┌─ Supplied information
(** [check_word] reads the entry through [strip] only and does not write it. *)
Lemma check_word_reads_stripped_entry (s t : string) (g : ScrabbleGame) :
  Py.strip s = Py.strip t ->
  check_word spell (set_entry s g)
  = option_map (set_entry s) (check_word spell (set_entry t g)).
Proof.
  intros E. unfold check_word. cbn [entry set_entry timer_running required_length timer_label].
  rewrite E. destruct (timer_running g); simpl; [|reflexivity].
  destruct (Py.isalpha _); simpl; [|reflexivity].
  destruct (length_differs _ _); simpl; [reflexivity|].
  destruct (is_valid_word _ _); simpl; [|reflexivity].
  destruct (displayed_remaining _); reflexivity.
Qed.

(** C10: the entry is stripped of the spaces around it before any check: a
    word of letters between spaces, which as typed is not alphabetic, is
    checked and scored as the word alone. *)
Theorem submission_is_stripped_first (g : ScrabbleGame) (pre w post : string) :
  Py.all_chars Py.isspace_char pre = true ->
  Py.all_chars Py.isspace_char post = true ->
  Py.isalpha w = true ->
  Py.strip (pre ++ w ++ post) = w
  /\ (pre <> "" \/ post <> "" -> Py.isalpha (pre ++ w ++ post) = false)
  /\ check_word spell (set_entry (pre ++ w ++ post) g)
     = option_map (set_entry (pre ++ w ++ post)) (check_word spell (set_entry w g))
  /\ (forall remaining,
        timer_running g = true ->
        required_length g = Some (Py.len w) ->
        is_valid_word spell w = true ->
        timer_label g = timer_text remaining ->
        exists g',
          check_word spell (set_entry (pre ++ w ++ post) g) = Some g'
          /\ total_score g'
             = total_score g
               + (calculate_score w + calculate_time_bonus (15 - remaining))
          /\ text (warning_label g')
             = round_score_text (calculate_score w)
                 (calculate_time_bonus (15 - remaining))).
Proof.
  intros Hpre Hpost Hw.
  pose proof (strip_padded_word pre w post Hpre Hpost Hw) as Hstrip.
  split; [exact Hstrip|].
  split; [now apply padded_word_is_not_alpha|].
  split.
  - apply check_word_reads_stripped_entry.
    rewrite Hstrip. symmetry.
    apply (strip_padded_word "" w "" eq_refl eq_refl) in Hw.
    simpl in Hw. now rewrite PyFacts.append_nil_r in Hw.
  - intros remaining Hrun Hlen Hdict Hlabel.
    assert (Hvalid : validate spell
                       (Py.strip (entry (set_entry (pre ++ w ++ post) g)))
                       (required_length (set_entry (pre ++ w ++ post) g)) = Valid).
    { apply validate_valid. cbn [entry set_entry required_length].
      rewrite Hstrip. auto. }
    eexists. split.
    + apply (check_word_accepted _ remaining); [exact Hrun | exact Hvalid | exact Hlabel].
    + cbn [entry set_entry]. rewrite Hstrip. split; reflexivity.
Qed.

End Submissions.

(** ** The countdown thread and the timer flag *)

Lemma same_session_refl (g : ScrabbleGame) : same_session g g.
Proof. repeat split. Qed.

Lemma same_session_trans (g1 g2 g3 : ScrabbleGame) :
  same_session g1 g2 -> same_session g2 g3 -> same_session g1 g3.
Proof. unfold same_session. intuition congruence. Qed.

Lemma countdown_step_session (g : ScrabbleGame) : same_session g (countdown_step g).
Proof.
  unfold countdown_step.
  destruct (timer_thread g) as [[remaining| |]|];
    try destruct (stop_event g); repeat split.
Qed.

Lemma countdown_step_flags (g : ScrabbleGame) :
  timer_running (countdown_step g) = timer_running g
  /\ stop_event (countdown_step g) = stop_event g.
Proof.
  unfold countdown_step.
  destruct (timer_thread g) as [[remaining| |]|];
    try destruct (stop_event g) eqn:E; simpl; split; auto.
Qed.

Lemma run_thread_session (fuel : nat) (g : ScrabbleGame) :
  same_session g (run_thread fuel g)
  /\ timer_running (run_thread fuel g) = timer_running g.
Proof.
  revert g. induction fuel as [|fuel IH]; intros g; simpl.
  - split; [apply same_session_refl | reflexivity].
  - destruct (alive g); [|split; [apply same_session_refl | reflexivity]].
    destruct (IH (countdown_step g)) as [Hs Hr]. split.
    + eapply same_session_trans; [apply countdown_step_session | exact Hs].
    + rewrite Hr. apply countdown_step_flags.
Qed.

(** Once the stop event is set, the thread ends within two steps, without
    asking for a display and without timing out: [join] returns, and only
    the thread's own position has changed. *)
Lemma join_after_stop (g : ScrabbleGame) :
  has_thread g = true ->
  join (set_stop_event true g)
  = set_timer_thread (Some Finished) (set_stop_event true g).
Proof.
  destruct g as [rl ts cr mr tr se [[remaining| |]|] l1 l2 l3 l4 wl en pk fl aq];
    simpl; intros H; try discriminate; reflexivity.
Qed.
Definition tail_switch (data : bytes) (tail n : Z) (h : state) : result state :=
  let '(h1, h2, h3, h4) := h in
  k4 ← case32 data tail n 14 16 0;
  k4 ← case32 data tail n 13 8 k4;
  k4 ← case32 data tail n 12 0 k4;
  let h4 := if 13 <=? n then Z.lxor h4 (scramble32 c4 18 c1 k4) else h4 in
  k3 ← case32 data tail n 11 24 0;
  k3 ← case32 data tail n 10 16 k3;
  k3 ← case32 data tail n 9 8 k3;
  k3 ← case32 data tail n 8 0 k3;
  let h3 := if 9 <=? n then Z.lxor h3 (scramble32 c3 17 c4 k3) else h3 in
  k2 ← case32 data tail n 7 24 0;
  k2 ← case32 data tail n 6 16 k2;
  k2 ← case32 data tail n 5 8 k2;
  k2 ← case32 data tail n 4 0 k2;
  let h2 := if 5 <=? n then Z.lxor h2 (scramble32 c2 16 c3 k2) else h2 in
  k1 ← case32 data tail n 3 24 0;
  k1 ← case32 data tail n 2 16 k1;
  k1 ← case32 data tail n 1 8 k1;
  k1 ← case32 data tail n 0 0 k1;
  let h1 := if 1 <=? n then Z.lxor h1 (scramble32 c1 15 c2 k1) else h1 in
  Ok (h1, h2, h3, h4).

(** [h1 += h2; h1 += h3; h1 += h4; h2 += h1; h3 += h1; h4 += h1] *)
Definition add_up (h : state) : state :=
  let '(h1, h2, h3, h4) := h in
  let h1 := u32 (h1 + h2) in
  let h1 := u32 (h1 + h3) in
  let h1 := u32 (h1 + h4) in
  (h1, u32 (h2 + h1), u32 (h3 + h1), u32 (h4 + h1)).

Definition finalize (len : Z) (h : state) : state :=
  let '(h1, h2, h3, h4) := h in
  let l := u32 len in
  let '(h1, h2, h3, h4) :=
    add_up (Z.lxor h1 l, Z.lxor h2 l, Z.lxor h3 l, Z.lxor h4 l) in
  add_up (fmix32 h1, fmix32 h2, fmix32 h3, fmix32 h4).
End X86_128.

Definition MurmurHash3_x86_128 (key : bytes) (len seed : Z) : result X86_128.state :=
  let nblocks := Z.quot len 16 in
  h ← X86_128.body (Z.to_nat nblocks) key (nblocks * 16) (- nblocks) (seed, seed, seed, seed);
  h ← X86_128.tail_switch key (nblocks * 16) (Z.land len 15) h;
  Ok (X86_128.finalize len h).

(** ** MurmurHash3_x64_128 *)

Module X64_128.
Definition c1 : Z := 0x87c37b91114253d5.
Definition c2 : Z := 0x4cf5ad432745937f.

Definition mix (h : Z * Z) (k : Z * Z) : Z * Z :=
  let '(h1, h2) := h in
  let '(k1, k2) := k in
  let h1 := Z.lxor h1 (scramble64 c1 31 c2 k1) in
  let h1 := rotl64 h1 27 in
  let h1 := u64 (h1 + h2) in
  let h1 := u64 (h1 * 5 + 0x52dce729) in
  let h2 := Z.lxor h2 (scramble64 c2 33 c1 k2) in
  let h2 := rotl64 h2 31 in
  let h2 := u64 (h2 + h1) in
  let h2 := u64 (h2 * 5 + 0x38495ab5) in
  (h1, h2).

(** [for (int i = 0; i < nblocks; i++)] *)
Fixpoint body (fuel : nat) (data : bytes) (nblocks i : Z) (h : Z * Z) : result (Z * Z) :=
  if i <? nblocks then
    match fuel with
    | O => Undef OutOfFuel
    | S fuel =>
        k1 ← getblock64 data 0 (i * 2 + 0);
        k2 ← getblock64 data 0 (i * 2 + 1);
        body fuel data nblocks (i + 1) (mix h (k1, k2))
    end
  else Ok h.

Definition tail_switch (data : bytes) (tail n : Z) (h : Z * Z) : result (Z * Z) :=
  let '(h1, h2) := h in
  k2 ← case64 data tail n 14 48 0;
  k2 ← case64 data tail n 13 40 k2;
  k2 ← case64 data tail n 12 32 k2;
  k2 ← case64 data tail n 11 24 k2;
  k2 ← case64 data tail n 10 16 k2;
  k2 ← case64 data tail n 9 8 k2;
  k2 ← case64 data tail n 8 0 k2;
  let h2 := if 9 <=? n then Z.lxor h2 (scramble64 c2 33 c1 k2) else h2 in
  k1 ← case64 data tail n 7 56 0;
  k1 ← case64 data tail n 6 48 k1;
  k1 ← case64 data tail n 5 40 k1;
  k1 ← case64 data tail n 4 32 k1;
  k1 ← case64 data tail n 3 24 k1;
  k1 ← case64 data tail n 2 16 k1;
  k1 ← case64 data tail n 1 8 k1;
  k1 ← case64 data tail n 0 0 k1;
  let h1 := if 1 <=? n then Z.lxor h1 (scramble64 c1 31 c2 k1) else h1 in
  Ok (h1, h2).

(** [h1 += h2; h2 += h1] *)
Definition add_up (h : Z * Z) : Z * Z :=
  let '(h1, h2) := h in
  let h1 := u64 (h1 + h2) in
  let h2 := u64 (h2 + h1) in
  (h1, h2).

(** [h1 ^= len] converts the [int] to [uint64_t] (sign extension). *)
Definition finalize (len : Z) (h : Z * Z) : Z * Z :=
  let '(h1, h2) := h in
  let h1 := Z.lxor h1 (u64 len) in
  let h2 := Z.lxor h2 (u64 len) in
  let '(h1, h2) := add_up (h1, h2) in
  let h1 := fmix64 h1 in
  let h2 := fmix64 h2 in
  add_up (h1, h2).
End X64_128.

Definition MurmurHash3_x64_128 (key : bytes) (len seed : Z) : result (Z * Z) :=
  let nblocks := Z.quot len 16 in
  h ← X64_128.body (Z.to_nat nblocks) key nblocks 0 (seed, seed);
  h ← X64_128.tail_switch key (nblocks * 16) (Z.land len 15) h;
  Ok (X64_128.finalize len h).

(** ** Reference functions *)

(** The [i]-th little-endian word of [k] bytes. *)
Definition word (k : nat) (data : bytes) (i : nat) : Z := le_val (take k (drop (k * i) data)).

Definition ref_x86_32 (key : bytes) (seed : Z) : Z :=
  let n := (length key / 4)%nat in
  let h := foldl X86_32.mix seed (word 4 key <$> seq 0 n) in
  let h := Z.lxor h (scramble32 X86_32.c1 15 X86_32.c2 (word 4 key n)) in
  fmix32 (Z.lxor h (Z.of_nat (length key))).

Definition ref_x86_128 (key : bytes) (seed : Z) : X86_128.state :=
  let n := (length key / 16)%nat in
  let block i := (word 4 key (4 * i), word 4 key (4 * i + 1),
                  word 4 key (4 * i + 2), word 4 key (4 * i + 3)) in
  let '(h1, h2, h3, h4) := foldl X86_128.mix (seed, seed, seed, seed) (block <$> seq 0 n) in
  let '(k1, k2, k3, k4) := block n in
  X86_128.finalize (Z.of_nat (length key))
    (Z.lxor h1 (scramble32 X86_128.c1 15 X86_128.c2 k1),
     Z.lxor h2 (scramble32 X86_128.c2 16 X86_128.c3 k2),
     Z.lxor h3 (scramble32 X86_128.c3 17 X86_128.c4 k3),
     Z.lxor h4 (scramble32 X86_128.c4 18 X86_128.c1 k4)).

Definition ref_x64_128 (key : bytes) (seed : Z) : Z * Z :=
  let n := (length key / 16)%nat in
  let block i := (word 8 key (2 * i), word 8 key (2 * i + 1)) in
  let '(h1, h2) := foldl X64_128.mix (seed, seed) (block <$> seq 0 n) in
  let '(k1, k2) := block n in
  X64_128.finalize (Z.of_nat (length key))
    (Z.lxor h1 (scramble64 X64_128.c1 31 X64_128.c2 k1),
     Z.lxor h2 (scramble64 X64_128.c2 33 X64_128.c1 k2)).

(** ** Block reads *)

Lemma getblock32_word data (p j : nat) i :
  Z.of_nat p + 4 * i = 4 * Z.of_nat j -> (4 * S j <= length data)%nat ->
  getblock32 data (Z.of_nat p) i = Ok (word 4 data j).
Proof.
  intros Hp Hl. unfold getblock32, word.
  replace (Z.of_nat p + 4 * i) with (Z.of_nat (4 * j)) by lia.
  apply le_load_spec. lia.
Qed.

Lemma getblock64_word data i (j : nat) :
  i = Z.of_nat j -> (8 * S j <= length data)%nat ->
  getblock64 data 0 i = Ok (word 8 data j).
Proof.
  intros -> Hl. unfold getblock64, word.
  replace (0 + 8 * Z.of_nat j) with (Z.of_nat (8 * j)) by lia.
  apply le_load_spec. lia.
Qed.

(** ** The fall-through switch

    A label reached by fall-through contributes its byte exactly when the tail
    has that byte; a run of [m] labels gathers a little-endian word. *)
Section tail.
Context (w : Z) (emb : Z -> Z -> Z).
Hypothesis emb_place : forall b sh,
  is_byte b -> 0 <= sh -> sh + 8 <= w -> emb b sh = b * 2 ^ sh.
└─
Work item
Would you print exactly, and only, the lines of the data above from the line with "intros Hp Hl. unfold getblock32, word." through the line with "(** ** The fall-through switch", inclusive?

Answer box
  intros Hp Hl. unfold getblock32, word.
  replace (Z.of_nat p + 4 * i) with (Z.of_nat (4 * j)) by lia.
  apply le_load_spec. lia.
Qed.

Lemma getblock64_word data i (j : nat) :
  i = Z.of_nat j -> (8 * S j <= length data)%nat ->
  getblock64 data 0 i = Ok (word 8 data j).
Proof.
  intros -> Hl. unfold getblock64, word.
  replace (0 + 8 * Z.of_nat j) with (Z.of_nat (8 * j)) by lia.
  apply le_load_spec. lia.
Qed.

(** ** The fall-through switch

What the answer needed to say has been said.